Não há gritos, mas a briga é intensa. Ela questiona, ele se defende, mas nenhum dos dois parece estar dizendo toda a verdade. O homem no chão, imóvel, é como um lembrete do que está em jogo. A narrativa de O jogador atraente e sua garota joga com a ambiguidade de forma brilhante.
Cada microexpressão da garota de vestido rosa é um capítulo. Primeiro confusão, depois incredulidade, depois indignação. Ele, por sua vez, oscila entre defesa e arrependimento. Até o jeito que ela segura o celular mostra poder. Em O jogador atraente e sua garota, a atuação é sutil mas poderosa.

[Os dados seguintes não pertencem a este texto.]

Lemma reclaim_candidate_yes acquire p pg s :
  pages_ok s → caches_ok s → pages s !! p = Some pg → state pg = PAGE_STATE_CACHED →
  cached_ok s pg → reclaimable acquire s p = true →
  ∃ s', reclaim_candidate acquire p s = Ret (true, s') ∧ queues_ok s' ∧ caches_ok s' ∧
    pages s' = <[p := reclaimed pg]> (pages s) ∧
    counters (sMemoryZone s') = counters (sMemoryZone s) ∧
    qelems QCached s' = remove_elem p (qelems QCached s) ∧
    qelems QFree s' = p :: qelems QFree s ∧ caches_stable s s'.
Proof.
  intros Hok Hc Hp Hst (Hm & Hmod & c & C & HC & Hr) Hrec.
  unfold reclaimable in Hrec. rewrite Hp in Hrec. breflect.
  pose proof (proj1 Hc c C HC) as (Href & _).
  assert (page_Cache s pg = Some c) as Hpc by (unfold page_Cache; by rewrite Hr).
  unfold reclaim_candidate, free_cached_page. rewrite Hp. cbn [deref mbind outcome_bind].
  rewrite Hpc, Hm, Hmod. match goal with H : busy pg = false |- _ => rewrite H end.
  match goal with H : acquire p = true |- _ => rewrite H end.
  rewrite bool_decide_eq_true_2 by done. cbn [negb orb assert mbind outcome_bind].
  destruct (RemovePage_update c C p pg s) as (s1 & -> & Hc1 & Hq1 & Hp1 & Hz1 & Hstab & Hel1);
    [done..|apply Hok|]. cbn [mbind outcome_bind].
  assert (pages s1 !! p = Some (pg <| cache_ref := None |>)) as Hl1 by (by rewrite Hp1, lookup_insert_eq).
  destruct (proj2 Hok p pg Hp) as [Hh _]. rewrite Hst in Hh. cbn in Hh.
  destruct (Remove_ok QCached p _ s1 Hq1 Hl1) as (s2 & He2 & Hq2 & Hs2); [done|].
  unfold RemoveUnlocked. rewrite He2. cbn [mbind outcome_bind].
  destruct (queue_step_update _ _ _ _ _ _ _ Hl1 Hq2 Hs2) as (Hu2 & Hcq2 & Hfq2).
  pose proof (SetState_update p _ PAGE_STATE_FREE s2 (page_update_lookup _ _ _ _ Hu2) Hq2) as Hu3.
  destruct (Prepend_ok QFree p _ _ (proj1 Hu3) (page_update_lookup _ _ _ _ Hu3) eq_refl) as (s4 & He4 & Hq4 & Hs4).
  unfold PrependUnlocked. rewrite He4. cbn [mbind outcome_bind].
  destruct (queue_step_update _ _ _ _ _ _ _ (page_update_lookup _ _ _ _ Hu3) Hq4 Hs4) as (Hu4 & Hf4 & Hc4).
  pose proof (page_update_trans _ _ _ _ _ _ Hu2 (page_update_trans _ _ _ _ _ _ Hu3 Hu4)) as Hu.
  exists s4. split; [done|]. split; [done|]. split_and!.
  - by eapply (caches_ok_page_update p _ _ s1 s4 Hl1 Hu).
  - destruct Hu as (_ & -> & _). by rewrite Hp1, insert_insert_eq.
  - by rewrite (page_update_counters _ _ _ _ Hu), Hz1.
  - rewrite Hc4, <- Hel1 by done. exact Hcq2.
  - rewrite Hf4. f_equal. rewrite <- Hel1. exact (Hfq2 QFree ltac:(done)).
  - eapply caches_stable_trans; [exact Hstab|]. apply caches_stable_erase, Hu.
Qed.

Começa calmo, quase doméstico, e vai escalando até o clímax da revelação da foto. A edição corta entre os personagens no momento certo, aumentando a ansiedade. O espectador fica preso, querendo saber o que vem depois. O jogador atraente e sua garota domina a arte do suspense psicológico.
Não dá pra saber quem é vítima ou vilão. Ela parece traída, ele parece culpado, mas talvez haja mais camadas. O homem amarrado pode ser chave ou apenas peão. Em O jogador atraente e sua garota, ninguém é totalmente inocente ou totalmente mau — e isso torna tudo mais interessante.